Start of Supplied material

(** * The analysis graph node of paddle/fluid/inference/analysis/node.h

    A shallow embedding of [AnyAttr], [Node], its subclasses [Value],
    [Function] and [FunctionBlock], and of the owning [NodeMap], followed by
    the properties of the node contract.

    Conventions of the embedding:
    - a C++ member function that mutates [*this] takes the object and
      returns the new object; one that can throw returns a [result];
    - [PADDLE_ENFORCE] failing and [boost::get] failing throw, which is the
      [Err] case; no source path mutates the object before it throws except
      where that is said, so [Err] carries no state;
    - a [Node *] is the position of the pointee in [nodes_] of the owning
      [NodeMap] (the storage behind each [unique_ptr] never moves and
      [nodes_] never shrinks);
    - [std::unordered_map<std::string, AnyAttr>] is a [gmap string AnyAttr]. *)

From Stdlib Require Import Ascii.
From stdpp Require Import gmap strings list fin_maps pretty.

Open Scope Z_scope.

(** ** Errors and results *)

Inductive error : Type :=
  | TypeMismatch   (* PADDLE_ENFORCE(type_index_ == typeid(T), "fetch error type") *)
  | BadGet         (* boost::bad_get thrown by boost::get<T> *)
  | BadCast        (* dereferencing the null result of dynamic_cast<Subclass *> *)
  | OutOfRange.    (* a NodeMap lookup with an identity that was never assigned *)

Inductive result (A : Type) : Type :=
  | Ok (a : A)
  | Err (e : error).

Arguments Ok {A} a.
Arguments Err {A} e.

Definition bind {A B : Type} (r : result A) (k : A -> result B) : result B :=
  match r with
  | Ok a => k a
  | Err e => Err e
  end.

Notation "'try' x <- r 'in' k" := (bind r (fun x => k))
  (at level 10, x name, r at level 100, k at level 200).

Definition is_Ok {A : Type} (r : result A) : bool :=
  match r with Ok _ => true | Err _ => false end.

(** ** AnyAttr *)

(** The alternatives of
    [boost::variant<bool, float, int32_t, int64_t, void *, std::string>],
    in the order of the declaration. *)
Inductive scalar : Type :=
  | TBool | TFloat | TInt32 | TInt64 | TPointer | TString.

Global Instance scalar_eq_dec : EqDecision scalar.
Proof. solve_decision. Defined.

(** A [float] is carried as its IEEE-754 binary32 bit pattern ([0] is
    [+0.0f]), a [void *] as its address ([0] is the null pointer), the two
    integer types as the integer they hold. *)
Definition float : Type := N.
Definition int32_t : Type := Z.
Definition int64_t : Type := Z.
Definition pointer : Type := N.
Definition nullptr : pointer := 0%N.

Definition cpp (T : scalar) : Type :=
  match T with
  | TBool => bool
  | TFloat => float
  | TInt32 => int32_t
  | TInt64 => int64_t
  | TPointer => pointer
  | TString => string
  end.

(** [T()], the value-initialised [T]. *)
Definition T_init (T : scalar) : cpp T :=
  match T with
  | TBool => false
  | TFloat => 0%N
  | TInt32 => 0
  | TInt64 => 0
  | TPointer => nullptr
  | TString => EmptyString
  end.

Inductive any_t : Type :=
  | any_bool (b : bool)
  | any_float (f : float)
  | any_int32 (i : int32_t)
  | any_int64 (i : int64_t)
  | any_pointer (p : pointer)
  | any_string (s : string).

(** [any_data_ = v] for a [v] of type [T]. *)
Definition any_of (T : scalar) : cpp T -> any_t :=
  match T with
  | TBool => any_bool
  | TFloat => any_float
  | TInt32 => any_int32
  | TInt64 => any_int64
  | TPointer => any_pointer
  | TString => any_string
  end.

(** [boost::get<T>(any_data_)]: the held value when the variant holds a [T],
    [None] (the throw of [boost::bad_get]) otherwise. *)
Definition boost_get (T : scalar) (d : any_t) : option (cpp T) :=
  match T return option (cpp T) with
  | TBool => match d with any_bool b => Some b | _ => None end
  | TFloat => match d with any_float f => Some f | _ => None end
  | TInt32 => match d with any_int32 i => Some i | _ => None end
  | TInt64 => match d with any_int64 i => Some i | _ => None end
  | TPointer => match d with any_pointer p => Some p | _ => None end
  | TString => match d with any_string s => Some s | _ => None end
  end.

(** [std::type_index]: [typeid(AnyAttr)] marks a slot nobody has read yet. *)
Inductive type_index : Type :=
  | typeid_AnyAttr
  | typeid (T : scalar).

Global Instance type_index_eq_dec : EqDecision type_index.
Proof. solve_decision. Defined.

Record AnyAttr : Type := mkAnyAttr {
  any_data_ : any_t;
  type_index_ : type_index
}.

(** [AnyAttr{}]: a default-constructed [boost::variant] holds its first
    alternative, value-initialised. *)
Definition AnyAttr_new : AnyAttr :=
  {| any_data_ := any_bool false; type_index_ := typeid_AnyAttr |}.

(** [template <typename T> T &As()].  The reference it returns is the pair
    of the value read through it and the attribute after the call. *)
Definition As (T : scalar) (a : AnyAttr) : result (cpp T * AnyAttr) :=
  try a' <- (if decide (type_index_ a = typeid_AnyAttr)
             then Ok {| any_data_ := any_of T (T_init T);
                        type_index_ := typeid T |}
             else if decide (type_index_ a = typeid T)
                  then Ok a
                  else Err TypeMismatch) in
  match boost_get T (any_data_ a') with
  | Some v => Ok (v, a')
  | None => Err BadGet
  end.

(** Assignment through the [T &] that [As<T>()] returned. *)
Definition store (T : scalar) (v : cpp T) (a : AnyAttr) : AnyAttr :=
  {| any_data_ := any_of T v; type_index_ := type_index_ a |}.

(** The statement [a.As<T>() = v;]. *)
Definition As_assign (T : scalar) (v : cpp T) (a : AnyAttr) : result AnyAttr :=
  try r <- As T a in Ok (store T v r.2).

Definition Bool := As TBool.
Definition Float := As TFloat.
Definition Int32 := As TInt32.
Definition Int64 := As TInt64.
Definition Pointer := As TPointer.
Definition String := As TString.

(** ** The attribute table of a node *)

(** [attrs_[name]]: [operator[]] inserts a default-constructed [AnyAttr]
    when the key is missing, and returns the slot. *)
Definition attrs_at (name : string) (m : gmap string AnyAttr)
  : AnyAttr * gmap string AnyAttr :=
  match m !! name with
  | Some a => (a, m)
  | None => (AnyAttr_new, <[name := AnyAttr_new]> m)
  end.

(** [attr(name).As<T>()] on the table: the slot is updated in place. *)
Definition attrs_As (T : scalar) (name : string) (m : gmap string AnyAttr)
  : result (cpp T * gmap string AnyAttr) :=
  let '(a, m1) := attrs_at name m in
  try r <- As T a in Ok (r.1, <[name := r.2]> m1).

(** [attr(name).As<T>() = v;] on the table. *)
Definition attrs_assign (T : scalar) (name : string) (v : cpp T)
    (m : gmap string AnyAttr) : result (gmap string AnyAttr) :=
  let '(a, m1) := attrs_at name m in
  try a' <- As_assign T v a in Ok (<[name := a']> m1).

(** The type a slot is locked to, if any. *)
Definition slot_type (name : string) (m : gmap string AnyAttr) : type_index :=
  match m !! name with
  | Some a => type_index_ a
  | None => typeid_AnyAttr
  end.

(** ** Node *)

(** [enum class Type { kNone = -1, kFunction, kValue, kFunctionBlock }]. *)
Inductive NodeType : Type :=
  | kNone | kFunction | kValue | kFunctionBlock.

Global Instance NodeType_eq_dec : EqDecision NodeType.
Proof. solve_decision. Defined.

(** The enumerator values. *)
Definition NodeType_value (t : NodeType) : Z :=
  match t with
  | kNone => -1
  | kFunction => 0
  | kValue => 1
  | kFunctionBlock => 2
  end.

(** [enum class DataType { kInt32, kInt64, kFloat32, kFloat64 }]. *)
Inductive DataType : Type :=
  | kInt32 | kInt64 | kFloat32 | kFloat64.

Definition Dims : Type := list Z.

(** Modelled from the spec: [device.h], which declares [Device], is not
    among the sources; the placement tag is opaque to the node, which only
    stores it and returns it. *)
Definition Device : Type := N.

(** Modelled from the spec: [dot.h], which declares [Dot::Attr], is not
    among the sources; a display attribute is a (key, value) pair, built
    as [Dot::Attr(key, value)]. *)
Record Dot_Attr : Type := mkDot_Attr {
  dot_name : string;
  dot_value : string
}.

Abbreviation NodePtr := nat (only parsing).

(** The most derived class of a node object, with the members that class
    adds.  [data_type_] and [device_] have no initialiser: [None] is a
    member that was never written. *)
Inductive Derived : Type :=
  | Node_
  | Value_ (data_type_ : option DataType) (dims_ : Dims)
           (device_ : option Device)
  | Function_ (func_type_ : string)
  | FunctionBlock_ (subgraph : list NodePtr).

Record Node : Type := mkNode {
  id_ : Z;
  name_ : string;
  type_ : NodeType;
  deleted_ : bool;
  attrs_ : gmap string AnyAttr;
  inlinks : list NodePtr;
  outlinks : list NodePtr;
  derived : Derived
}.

End of Supplied material

*What you are asked to do*: Your task is to quote, without any alteration, the lines running from the top of the records to the line that holds "returns the new", both included.

*Result for this exercise*:
(** * The analysis graph node of paddle/fluid/inference/analysis/node.h

    A shallow embedding of [AnyAttr], [Node], its subclasses [Value],
    [Function] and [FunctionBlock], and of the owning [NodeMap], followed by
    the properties of the node contract.

    Conventions of the embedding:
    - a C++ member function that mutates [*this] takes the object and
      returns the new object; one that can throw returns a [result];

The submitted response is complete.